(** C13: whatever a guest passes to the functions of wasi_snapshot_preview1, whatever it calls
    before and however it changes its memory between the calls, the next call does not panic;
    it leaves the size of the memory, keeps at most 2^20 + 64 descriptors open, and every
    path that any call so far gave to a file system to resolve has no [..] element.  The one
    text from the guest that is passed on as it is, and may have them, is the target of
    [path_symlink], which is stored and not resolved.  The memory is below 4 GiB (at the end of
    65536 pages reads do panic); the context is one that [NewContext] accepts, with fewer than
    2^30 arguments and as many variables; the first descriptors are those of [InitFSContext],
    for streams and listeners that are not directories (a stream that is one does panic) and
    mounts whose guest paths have no [..], together at most 2^20 of them; files and file systems are
    any that keep to what their interface documents. *)
Theorem guest_calls_safe max a e r1 r2 stdio preopens listeners m w h f stack :
  hostLaws -> max < 2 ^ 32 -> values_given a -> values_given e -> NewContext max a e r1 r2 = Ok ctx ->
  config_ok stdio preopens listeners -> bytes_ok (Buffer m) -> zlen (Buffer m) < 2 ^ 32 ->
  fst (InitFSContext stdio preopens listeners (started m w)) = h0 -> reachable h ->
  f ∈ exportFunctions windows ctx -> stack_ok (Z.max 1 (zlen (ParamTypes f))) stack ->
  let '(h', r) := Call (GoFunc f) stack h in
  (forall msg, r <> Panics msg) /\ zlen (Buffer (mem h')) = zlen (Buffer (mem h)) /\ Len (openedFiles h') <= 2 ^ 20 + 64 /\
  Forall (fun c => Forall inside (callPaths (snd c))) (calls h').
Proof.
  intros Hlaws Hmax Ha He Hc Hcfg Hb Hm Hi Hh Hf Hst. pose proof (NewContext_ok _ _ _ _ _ _ Hmax Ha He Hc) as Hctx.
  destruct (InitFSContext_ok stdio preopens listeners m w Hcfg Hb) as (h1 & E & H0). rewrite E in Hi. cbn in Hi. subst h1.
  pose proof (safe_memory _ _ H0) as Hmem. rewrite <- Hmem in H0, Hm. destruct (reachable_safe h Hlaws Hctx H0 Hm Hh) as [Hs Hn].
  pose proof (ok_exported windows ctx _ Hlaws Hn f stack Hctx Hf Hst h Hs I) as Hok.
  destruct (Call (GoFunc f) stack h) as [h' [r|err|msg|c]]; [destruct Hok as [Hok _]| |done|]; (split; [done|]);
    split_and!; [apply (safe_memory _ _ Hok)|apply (safe_Len _ _ Hok)|apply (safe_calls _ _ Hok)|
                 apply (safe_memory _ _ Hok)|apply (safe_Len _ _ Hok)|apply (safe_calls _ _ Hok)|
                 apply (safe_memory _ _ Hok)|apply (safe_Len _ _ Hok)|apply (safe_calls _ _ Hok)].
Qed.
End Calls.
End Guest.
(** C12: the constants of compiled code.  For every constant of 64 bits, as an i64 or as an i32 (whose upper bits are dropped), and every general
    register, the instructions that [insertLoadConstant] chooses are encoded (the loops over bit positions end), in at most four words (two for an
    i32); run as the architecture defines, the words leave the constant, zero-extended, in the register, whatever it held, and change no other register. *)
Theorem arm64_constants v (i64 : bool) rd r : is_u64 v -> 0 <= rd < 31 -> exists ws r',
  encodeAll (insertLoadConstant v i64 rd) = Some ws /\ (length ws <= if i64 then 4 else 2)%nat /\
  execWords ws r = Some r' /\ r' rd = (if i64 then v else v mod 2 ^ 32) /\ forall m, m <> rd -> r' m = r m.
Proof.
  intros Hv Hrd. destruct (insert_takes v i64 rd (r rd) Hv Hrd r eq_refl) as (r' & Hr & Hd & Ho). unfold runAll in Hr.
  destruct (encodeAll (insertLoadConstant v i64 rd)) as [ws|] eqn:E; [|done]. exists ws, r'. split_and!; try done.
  unfold encodeAll in E. apply length_mapM in E. rewrite <- E. apply insert_length.
Qed.
(** A mask of four copies of a run that wraps around, in one word; and a constant that takes four. *)
Lemma arm64_constants_witness :
  encodeAll (insertLoadConstant 17298308644996116495 true 3) = Some [2986647523] /\
  (exists ws r', encodeAll (insertLoadConstant 17298308644996116495 true 3) = Some ws /\ (length ws <= 4)%nat /\
    execWords ws (fun _ => 7) = Some r' /\ r' 3 = 17298308644996116495 /\ forall m, m <> 3 -> r' m = 7) /\
  (encodeAll (insertLoadConstant 81985529216486895 true 3) = Some [3533290979; 4071699811; 4073237731; 4074775651]).
Proof.
  split; [vm_compute; reflexivity|]. split; [|vm_compute; reflexivity].
  apply (arm64_constants 17298308644996116495 true 3 (fun _ => 7)); [unfold is_u64; lia|lia].
Defined.
Lemma switchProfile_calls_witness :
  config_on_disk Sample.env "dev" = Normal Sample.dev_config /\
  NoDup (map fst (mcpServers Sample.dev_config)) /\
  events (switchProfile Sample.env "dev" Scenario.serving)
  = (events (cleanup Sample.env Scenario.serving)
     ++ ReadFile
          (path_join Sample.env (cwd Sample.env) ("config." ++ "dev" ++ ".json"))
     :: flat_map
          (fun '(id, cfg) =>
             attempt_calls Sample.env (switch_failed_message "dev") id cfg)
          (mcpServers Sample.dev_config))%list.
Proof.
  assert (Hnd : NoDup (map fst (mcpServers Sample.dev_config))).
  { simpl. constructor.
    - intros [H | []]. discriminate H.
    - constructor; [intros [] | constructor]. }
  split; [reflexivity |]. split; [exact Hnd |].
  exact (@switchProfile_calls Sample.env "dev" Scenario.serving
           Sample.dev_config eq_refl Hnd).
Defined.

(* ------------------------------------------------------------------ *)
(** ** Further properties: the invariant of the two maps *)

(** X22.  Whatever sequence of starts, switches, teardowns, requests,
    session events and lost backend links the proxy has gone through, the
    registry has one entry per name, every entry is stored under
    [<serverId>_<tool name>], and the backend of every entry is in the
    client set. *)
Theorem registry_invariant s :
  reachable s ->
  NoDup (JSMap.keys (toolMap s)) /\
  (forall k info,
     JSMap.get (toolMap s) k = Some info ->
     k = serverId info ++ "_" ++ Tool.name (tool info) /\
     exists client, JSMap.get (clients s) (serverId info) = Some client).
Proof.
  intro Hreach. destruct (reachable_registry_ok Hreach) as [Hnd Hreg].
  split; [exact Hnd |]. intros k info Hget.
  destruct (Hreg k info Hget) as [Hk Hhas]. split; [exact Hk |].
  unfold JSMap.has in Hhas.
  destruct (JSMap.get (clients s) (serverId info)) as [client |];
    [now exists client | discriminate].
Qed.

Lemma registry_invariant_witness :
  let s := state (start Sample.env "ops" "sse" (Num 8080) "localhost"
                    Sample.kubernetes_down) in
  reachable s /\
  NoDup (JSMap.keys (toolMap s)) /\
  (forall k info,
     JSMap.get (toolMap s) k = Some info ->
     k = serverId info ++ "_" ++ Tool.name (tool info) /\
     exists client, JSMap.get (clients s) (serverId info) = Some client).
Proof.
  assert (Hreach :
    reachable (state (start Sample.env "ops" "sse" (Num 8080) "localhost"
                        Sample.kubernetes_down)))
    by apply reach_start, reach_link_closed, reach_switchProfile, reach_new.
  split; [exact Hreach |].
  exact (registry_invariant Hreach).
Defined.
Lemma is_link_true m x :
  is_link m x = true ↔ ∃ obj g r v c, m !! x = Some obj ∧ data obj = RosLink g r v c.
Proof.
  unfold is_link. split.
  - destruct (m !! x) as [obj|]; [|done].
    destruct (data obj) eqn:E; try done. intros _. eauto 10.
  - by intros (obj & g & r & v & c & -> & ->).
Qed.

Section creation.

Variable getUniqueObjectName : gset string → string → string.
Variable getSubObject : oid → string → Placement.
Variable warn_bound : bool.
Hypothesis host_fresh : fresh_names getUniqueObjectName.

Variable m0 : gmap positive DocumentObject.
Variable dem : oid → oid → Prop.
Hypothesis dem_link : ∀ L o, dem L o → is_link m0 L = true.
Hypothesis dem_source :
  ∀ L o, dem L o → ∃ obj, m0 !! L = Some obj ∧ o ∈ source_refs (data obj).

Record inv (m : gmap positive DocumentObject) (A : list oid) : Prop := {
  inv_wf : wf m;
  inv_old : ∀ x obj0, m0 !! x = Some obj0 → ∃ obj, m !! x = Some obj ∧ grown m0 obj0 obj;
  inv_new : ∀ x, m0 !! x = None → is_Some (m !! x) → x ∈ A;
  inv_all : ∀ a, a ∈ A → ∃ L o, dem L o ∧ find_link m (Group_of m L) o = Some a
}.

Lemma inv_link m A L o :
  inv m A → dem L o →
  ∃ obj0 obj g n r v c,
    m0 !! L = Some obj0 ∧ m !! L = Some obj ∧ data obj0 = RosLink g r v c
    ∧ data obj = RosLink (g ++ n) r v c ∧ Name obj = Name obj0
    ∧ o ∈ r ++ v ++ c.
Proof.
  intros Hinv Hd. pose proof (dem_link _ _ Hd) as Hl.
  apply is_link_true in Hl as (obj0 & g & r & v & c & H0 & Hd0).
  destruct (inv_old _ _ Hinv _ _ H0) as (obj & Hm & Hn & _ & _ & Hg).
  rewrite Hd0 in Hg. destruct Hg as (n & Hg & _).
  destruct (dem_source _ _ Hd) as (obj0' & H0' & Ho). simplify_eq.
  rewrite Hd0 in Ho. exists obj0, obj, g, n, r, v, c. done.
Qed.

Lemma inv_found m A L o a :
  inv m A → dem L o → find_link m (Group_of m L) o = Some a → inv m (A ++ [a]).
Proof.
  intros [Hwf Hold Hnew Hall] Hd Hf. split; [done|done| |].
  - intros x H0 Hx. apply elem_of_app. left. by apply Hnew.
  - intros b [Hb|Hb%list_elem_of_singleton]%elem_of_app; [by apply Hall|].
    subst. eauto.
Qed.

(** The step of the loop that makes a proxy. *)
Lemma inv_step m A L o p lobj pobj pl :
  inv m A → dem L o →
  m !! L = Some lobj → m !! p = None →
  data pobj = AppLink (Some o) pl →
  Name pobj = getUniqueObjectName (names (mkDocument m [] [])) (Label pobj) →
  find_link m (Group_of m L) o = None →
  let m' := <[L := with_group (Group_of m L ++ [p]) lobj]> (<[p := pobj]> m) in
  inv m' (A ++ [p]) ∧ stable m m' ∧ find_link m' (Group_of m' L) o = Some p.
Proof.
  intros Hinv Hd Hl Hp Hpobj Hname Hnone m'.
  destruct (inv_link _ _ _ _ Hinv Hd)
    as (obj0 & lobj' & g & n & r & v & c & H0 & Hl' & Hd0 & Hdl & Hnm & Ho).
  simplify_eq.
  assert (HG : Group_of m L = g ++ n).
  { unfold Group_of. by rewrite Hl, Hdl. }
  rewrite HG in Hnone. unfold m'. rewrite HG.
  change (<[L:=_]> _) with (add_proxy m L p lobj pobj (g ++ n)).
  clear m'. set (m' := add_proxy _ _ _ _ _ _).
  pose proof (add_proxy_lookup m L p lobj pobj (g ++ n) r v c o pl Hl Hdl Hp Hpobj)
    as Hlook. fold m' in Hlook.
  destruct Hinv as [Hwf Hold Hnew Hall].
  pose proof Hwf as (Hn & Hc & Hown & Hs).
  rewrite closed_spec in Hc.
  assert (Hmem : ∀ x q, q ∈ Group_of m x → q ≠ p).
  { intros x q Hq ->. unfold Group_of in Hq.
    destruct (m !! x) as [obj|] eqn:Hx; [|by apply elem_of_nil in Hq].
    destruct (Hc x obj p Hx) as [? ?]; [by left|congruence]. }
  assert (Hlinked : ∀ x q, q ∈ Group_of m x →
            LinkedObject_of m' q = LinkedObject_of m q).
  { intros x q Hq. eapply add_proxy_LinkedObject_old; eauto. }
  assert (Hstable : stable m m').
  { intros L' o' a Hf. destruct (decide (L' = L)) as [->|Hne].
    - unfold m'. erewrite add_proxy_Group_link by eauto. rewrite HG in Hf.
      eapply find_link_stable; [|done]. intros q Hq.
      apply (Hlinked L). by rewrite HG.
    - unfold m'. erewrite add_proxy_Group_other by eauto.
      rewrite <- (app_nil_r (Group_of m L')).
      eapply find_link_stable; [|done]. intros q Hq. by apply (Hlinked L'). }
  assert (Hfound : find_link m' (Group_of m' L) o = Some p).
  { unfold m'. erewrite add_proxy_Group_link by eauto.
    eapply find_link_snoc; [|done|].
    - intros q Hq. apply (Hlinked L). by rewrite HG.
    - eapply add_proxy_LinkedObject_new; eauto. }
  split; [|done]. split.
  - eapply add_proxy_wf; eauto. intros x obj Hx Heq.
    apply (host_fresh (names (mkDocument m [] [])) (Label pobj)).
    rewrite <- Hname. apply elem_of_names. exists x, obj. by rewrite Heq.
  - intros x obj0' Hx0. destruct (Hold _ _ Hx0) as (obj & Hx & Hg).
    destruct (decide (x = L)) as [->|Hne].
    + simplify_eq. exists (with_group ((g ++ n) ++ [p]) lobj). split.
      * apply Hlook. auto.
      * destruct Hg as (? & ? & ? & Hg). unfold grown, with_group.
        rewrite Hdl, Hd0. cbn. do 3 (split; [done|]).
        rewrite Hd0 in Hg. destruct Hg as (n' & Hg & Hfa).
        rewrite Hdl in Hg. injection Hg as Hg%app_inv_head. subst n'.
        exists (n ++ [p]). split; [by rewrite (assoc_L (++))|].
        apply Forall_app. split; [done|]. apply Forall_singleton.
        destruct (m0 !! p) as [pobj0|] eqn:E; [|done].
        destruct (Hold _ _ E) as (? & ? & _). congruence.
    + exists obj. split; [|done]. apply Hlook. right. right.
      split; [done|]. split; [|done]. intros ->. congruence.
  - intros x Hx0 [obj Hx]. apply elem_of_app.
    apply Hlook in Hx.
    destruct Hx as [[-> _]|[[-> _]|(_ & _ & Hx)]].
    + congruence.
    + right. by left.
    + left. apply Hnew; eauto.
  - intros a [Ha|Ha%list_elem_of_singleton]%elem_of_app.
    + destruct (Hall _ Ha) as (L' & o' & Hd' & Hf'). exists L', o'.
      split; [done|]. by apply Hstable.
    + subst. eauto.
Qed.
Lemma startsWith_elim (p s : jsstring) :
  startsWith p s = true -> exists t, s = p ++ t.
Proof.
  revert s. induction p as [|x p IH]; intros s; simpl.
  - intros _. now exists s.
  - destruct s as [|y s]; [discriminate|].
    rewrite andb_true_iff, N.eqb_eq. intros [-> H].
    destruct (IH s H) as [t ->]. now exists t.
Qed.

Lemma startsWith_common (a p s : jsstring) :
  startsWith (a ++ p) (a ++ s) = startsWith p s.
Proof.
  induction a as [|x a IH]; simpl; [reflexivity|].
  now rewrite N.eqb_refl.
Qed.

(** A prefix of the pattern is a prefix of the input. *)
Lemma startsWith_shorter (p q s : jsstring) :
  startsWith (p ++ q) s = true -> startsWith p s = true.
Proof.
  intros H. apply startsWith_elim in H. destruct H as [t ->].
  rewrite <- app_assoc. apply startsWith_app.
Qed.

(** A pattern no longer than [r] that heads [r ++ t] heads [r]. *)
Lemma startsWith_inside (p r t : jsstring) :
  startsWith p (r ++ t) = true -> (length p <= length r)%nat ->
  startsWith p r = true.
Proof.
  revert r. induction p as [|x p IH]; intros r; simpl; [reflexivity|].
  destruct r as [|y r]; simpl; [lia|].
  rewrite !andb_true_iff. intros [H1 H2] Hlen. split; [exact H1|].
  apply IH; [exact H2|lia].
Qed.

(** A pattern longer than [r] that heads [r ++ t] begins with [r], and
    what is left of it heads [t]. *)
Lemma startsWith_overlap (p r t : jsstring) :
  startsWith p (r ++ t) = true -> (length r <= length p)%nat ->
  r = firstn (length r) p /\ startsWith (skipn (length r) p) t = true.
Proof.
  revert p. induction r as [|y r IH]; intros p; simpl.
  - intros H _. split; [reflexivity|exact H].
  - destruct p as [|x p]; simpl; [lia|].
    rewrite andb_true_iff, N.eqb_eq. intros [-> H] Hlen.
    destruct (IH p H) as [E1 E2]; [lia|].
    split; [now f_equal|exact E2].
Qed.

Lemma includes_at (p a r : jsstring) :
  startsWith p r = true -> includes p (a ++ r) = true.
Proof.
  intros H. induction a as [|x a IH]; simpl.
  - destruct r; simpl in *; rewrite H; reflexivity.
  - rewrite IH. apply orb_true_r.
Qed.

Lemma endsWith_at (p a : jsstring) : endsWith p (a ++ p) = true.
Proof.
  unfold endsWith. rewrite rev_app_distr. apply startsWith_app.
Qed.

Lemma stripPrefix_app (p t : jsstring) : stripPrefix p (p ++ t) = Some t.
Proof.
  induction p as [|x p IH]; simpl; [reflexivity|].
  now rewrite N.eqb_refl.
Qed.

Lemma stripPrefix_none (p s : jsstring) :
  startsWith p s = false -> stripPrefix p s = None.
Proof.
  revert s. induction p as [|x p IH]; intros s; simpl; [discriminate|].
  destruct s as [|y s]; [reflexivity|].
  destruct (N.eqb x y); simpl; [apply IH|reflexivity].
Qed.

Lemma span_all (f : char -> bool) (a : jsstring) :
  Forall (fun c => f c = true) a -> span f a = (a, []).
Proof.
  induction 1 as [|c a Hc _ IH]; simpl; [reflexivity|].
  now rewrite Hc, IH.
Qed.

Lemma span_until (f : char -> bool) (a : jsstring) (c : char) (t : jsstring) :
  Forall (fun c => f c = true) a -> f c = false ->
  span f (a ++ c :: t) = (a, c :: t).
Proof.
  intros Ha Hc. induction Ha as [|x a Hx _ IH]; simpl.
  - now rewrite Hc.
  - now rewrite Hx, IH.
Qed.

(** *** [split] *)

Lemma split_go_skip (sep cur x b : jsstring) :
  split_go sep cur (x ++ b) (length x) = split_go sep cur b 0.
Proof.
  induction x as [|c x IH]; simpl; [|exact IH].
  destruct b; reflexivity.
Qed.
Definition development : Options :=
  {| opt_include := Some ["dependencies"]; opt_exclude := None;
     opt_isProduction := Some false |}.

(** Rules as a list of pairs of an issue type and a severity, and the
    keys that carry a given severity. *)
Definition keys_by_value (rules : list (string * string)) (value : string)
  : list string :=
  (filter (fun rule : string * string => String.eqb rule.2 value = true) rules).*1.

Definition rules_types_off : list (string * string) :=
  [("files", "error"); ("types", "off"); ("exports", "warn")].

End IssueExamples.

Module Monorepo.
Import Workspaces.

(** A repository at [/repo] whose manifest lists [packages/*], with
    the two workspaces [packages/a] and [packages/b]. *)

Definition ROOT_WORKSPACE_NAME : string := ".".

(** [join] and [relative] on the normalized paths that occur here. *)
Definition join (a b : string) : string :=
  if String.eqb b "." then a else a +:+ "/" +:+ b.

Fixpoint strip_prefix (pre s : string) : string :=
  match pre, s with
  | String a pre', String b s' => if Ascii.eqb a b then strip_prefix pre' s' else s
  | _, _ => s
  end.

Definition relative (from to : string) : string :=
  if String.eqb from to then "" else strip_prefix (from +:+ "/") to.

Definition existsSync (path : string) : bool := true.

Fixpoint depth (path : string) : nat :=
  match path with
  | EmptyString => 0
  | String c rest => (if Ascii.eqb c "/" then 1 else 0) + depth rest
  end.

Definition byPathDepth (a b : string) : Z :=
  (Z.of_nat (depth a) - Z.of_nat (depth b))%Z.

Definition isMatch (name : string) (patterns : list string) : bool :=
  Js.includes patterns name.

Definition fastGlob (cwd : string) (patterns ignore : list string) : list string :=
  ["packages/a"; "packages/b"].

Definition _dirGlob (cwd : string) (patterns : list string) : list string := [].

Definition getPackageName (manifest : PackageJson) (dir : string) : option string :=
  pj_name manifest.

Definition root_manifest : PackageJson :=
  {| pj_name := Some "root"; pj_workspaces := Some (WsArray ["packages/*"]) |}.

Definition named (name : string) : PackageJson :=
  {| pj_name := Some name; pj_workspaces := None |}.

(** The manifests on disk: [packages/a] is called [name_a] and
    [packages/b] is called [name_b]. *)
Definition _require (name_a name_b : string) (filePath : string) : result PackageJson :=
  if String.eqb filePath "/repo/packages/a/package.json" then Ok (named name_a)
  else if String.eqb filePath "/repo/packages/b/package.json" then Ok (named name_b)
  else Throw ModuleNotFound.

(** [packages/b] has an edge to [packages/a]. *)
Definition graph : Graph :=
  {[ "/repo" := []; "/repo/packages/a" := [];
     "/repo/packages/b" := ["/repo/packages/a"] ]}.

(** Two packages that point at each other. *)
Definition cyclic_graph : Graph :=
  {[ "/repo/packages/a" := ["/repo/packages/b"];
     "/repo/packages/b" := ["/repo/packages/a"] ]}.

Definition createPkgGraph (cwd : string) (names pkgNames : list string)
    (byPkgName byName : JsMap.t Package) : Graph := graph.

Definition getConfigForWorkspace (name : string) : unit := tt.
Definition getIgnoreMembers (name : string) : unit := tt.

Abbreviation Chief := (ConfigurationChief unit unit).

(** The chief as [init] hands it to [setWorkspaces]. *)
Definition chief (strict : bool) : Chief :=
  {| cwd := "/repo"; isStrict := strict; ignoreWorkspaces := [];
     manifest := Some root_manifest; rawConfig := None;
     ignoredWorkspacePatterns := [];
     workspacePackages := JsMap.empty; workspacePackagesByName := JsMap.empty;
     additionalWorkspaceNames := []; availableWorkspaceNames := [];
     availableWorkspacePkgNames := []; availableWorkspaceDirs := [];
     packageGraph := None; includedWorkspaces := [] |}.

Definition setWorkspaces (name_a name_b : string) (workspaceArg : option string)
    (fuel : nat) (c : Chief) : option (result Chief) :=
  Workspaces.setWorkspaces ROOT_WORKSPACE_NAME join relative existsSync byPathDepth
    isMatch fastGlob _dirGlob (_require name_a name_b) getPackageName createPkgGraph
    unit unit getConfigForWorkspace getIgnoreMembers workspaceArg fuel c.

(** The chief at the moment [determineIncludedWorkspaces] runs. *)
Definition root_package : Package :=
  {| pkg_dir := "/repo"; pkg_name := "."; pkg_pkgName := Some "root";
     pkg_manifest := root_manifest |}.

Definition package_a : Package :=
  {| pkg_dir := "/repo/packages/a"; pkg_name := "packages/a";
     pkg_pkgName := Some "a"; pkg_manifest := named "a" |}.

Definition package_b : Package :=
  {| pkg_dir := "/repo/packages/b"; pkg_name := "packages/b";
     pkg_pkgName := Some "b"; pkg_manifest := named "b" |}.

Definition discovered (strict : bool) : Chief :=
  {| cwd := "/repo"; isStrict := strict; ignoreWorkspaces := [];
     manifest := Some root_manifest; rawConfig := None;
     ignoredWorkspacePatterns := [];
     workspacePackages :=
       [("packages/a", package_a); ("packages/b", package_b); (".", root_package)];
     workspacePackagesByName :=
       [("a", package_a); ("b", package_b); ("root", root_package)];
     additionalWorkspaceNames := [];
     availableWorkspaceNames := ["packages/b"; "packages/a"; "."];
     availableWorkspacePkgNames := ["a"; "b"; "root"];
     availableWorkspaceDirs := ["/repo/packages/b"; "/repo/packages/a"; "/repo"];
     packageGraph := Some graph; includedWorkspaces := [] |}.

Definition determineIncludedWorkspaces (workspaceArg : option string)
    (fuel : nat) (c : Chief) : option (result (list (Workspace unit unit))) :=
  Workspaces.determineIncludedWorkspaces ROOT_WORKSPACE_NAME join relative existsSync
    byPathDepth unit unit getConfigForWorkspace getIgnoreMembers workspaceArg fuel c.

Definition workspace (name pkgName dir : string) (ancestors : list string)
  : Workspace unit unit :=
  {| ws_name := name; ws_pkgName := pkgName; ws_dir := dir;
     ws_ancestors := ancestors; ws_config := tt;
     ws_manifestPath := dir +:+ "/package.json"; ws_ignoreMembers := tt |}.

(** The scope of the repository with [packages/a] selected, strict mode
    off: the root as the ancestor, the selected workspace, and
    [packages/b] for its graph entry. *)
Definition included_all : list (Workspace unit unit) :=
  [workspace "." "root" "/repo" [];
   workspace "packages/a" "a" "/repo/packages/a" ["."];
   workspace "packages/b" "b" "/repo/packages/b" ["."]].

(** The chief once [setWorkspaces] is through. *)
Definition resolved : Chief :=
  set_includedWorkspaces unit unit included_all (discovered false).

(** A third workspace [packages/c] whose entry holds [packages/b],
    whose entry holds [packages/a]: a chain of three. *)
Definition chain_graph : Graph :=
  {[ "/repo" := []; "/repo/packages/a" := [];
     "/repo/packages/b" := ["/repo/packages/a"];
     "/repo/packages/c" := ["/repo/packages/b"] ]}.

Definition package_c : Package :=
  {| pkg_dir := "/repo/packages/c"; pkg_name := "packages/c";
     pkg_pkgName := Some "c"; pkg_manifest := named "c" |}.

Definition chain_discovered : Chief :=
  {| cwd := "/repo"; isStrict := false; ignoreWorkspaces := [];
     manifest := Some root_manifest; rawConfig := None;
     ignoredWorkspacePatterns := [];
     workspacePackages :=
       [("packages/a", package_a); ("packages/b", package_b);
        ("packages/c", package_c); (".", root_package)];
     workspacePackagesByName :=
       [("a", package_a); ("b", package_b); ("c", package_c); ("root", root_package)];
     additionalWorkspaceNames := [];
     availableWorkspaceNames := ["packages/c"; "packages/b"; "packages/a"; "."];
     availableWorkspacePkgNames := ["a"; "b"; "c"; "root"];
     availableWorkspaceDirs :=
       ["/repo/packages/c"; "/repo/packages/b"; "/repo/packages/a"; "/repo"];
     packageGraph := Some chain_graph; includedWorkspaces := [] |}.

(** How far a directory of the example graphs is from the end of the
    chain. *)
Definition chain_rank (dir : string) : nat :=
  if String.eqb dir "/repo/packages/c" then 2
  else if String.eqb dir "/repo/packages/b" then 1
  else 0.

***

**Work required:** In the listing above, find the line containing "Section creation." and the line containing "inv_wf : wf m;", then repeat those two lines and everything between them exactly.

**Solution to this problem:**
Section creation.

Variable getUniqueObjectName : gset string → string → string.
Variable getSubObject : oid → string → Placement.
Variable warn_bound : bool.
Hypothesis host_fresh : fresh_names getUniqueObjectName.

Variable m0 : gmap positive DocumentObject.
Variable dem : oid → oid → Prop.
Hypothesis dem_link : ∀ L o, dem L o → is_link m0 L = true.
Hypothesis dem_source :
  ∀ L o, dem L o → ∃ obj, m0 !! L = Some obj ∧ o ∈ source_refs (data obj).

Record inv (m : gmap positive DocumentObject) (A : list oid) : Prop := {
  inv_wf : wf m;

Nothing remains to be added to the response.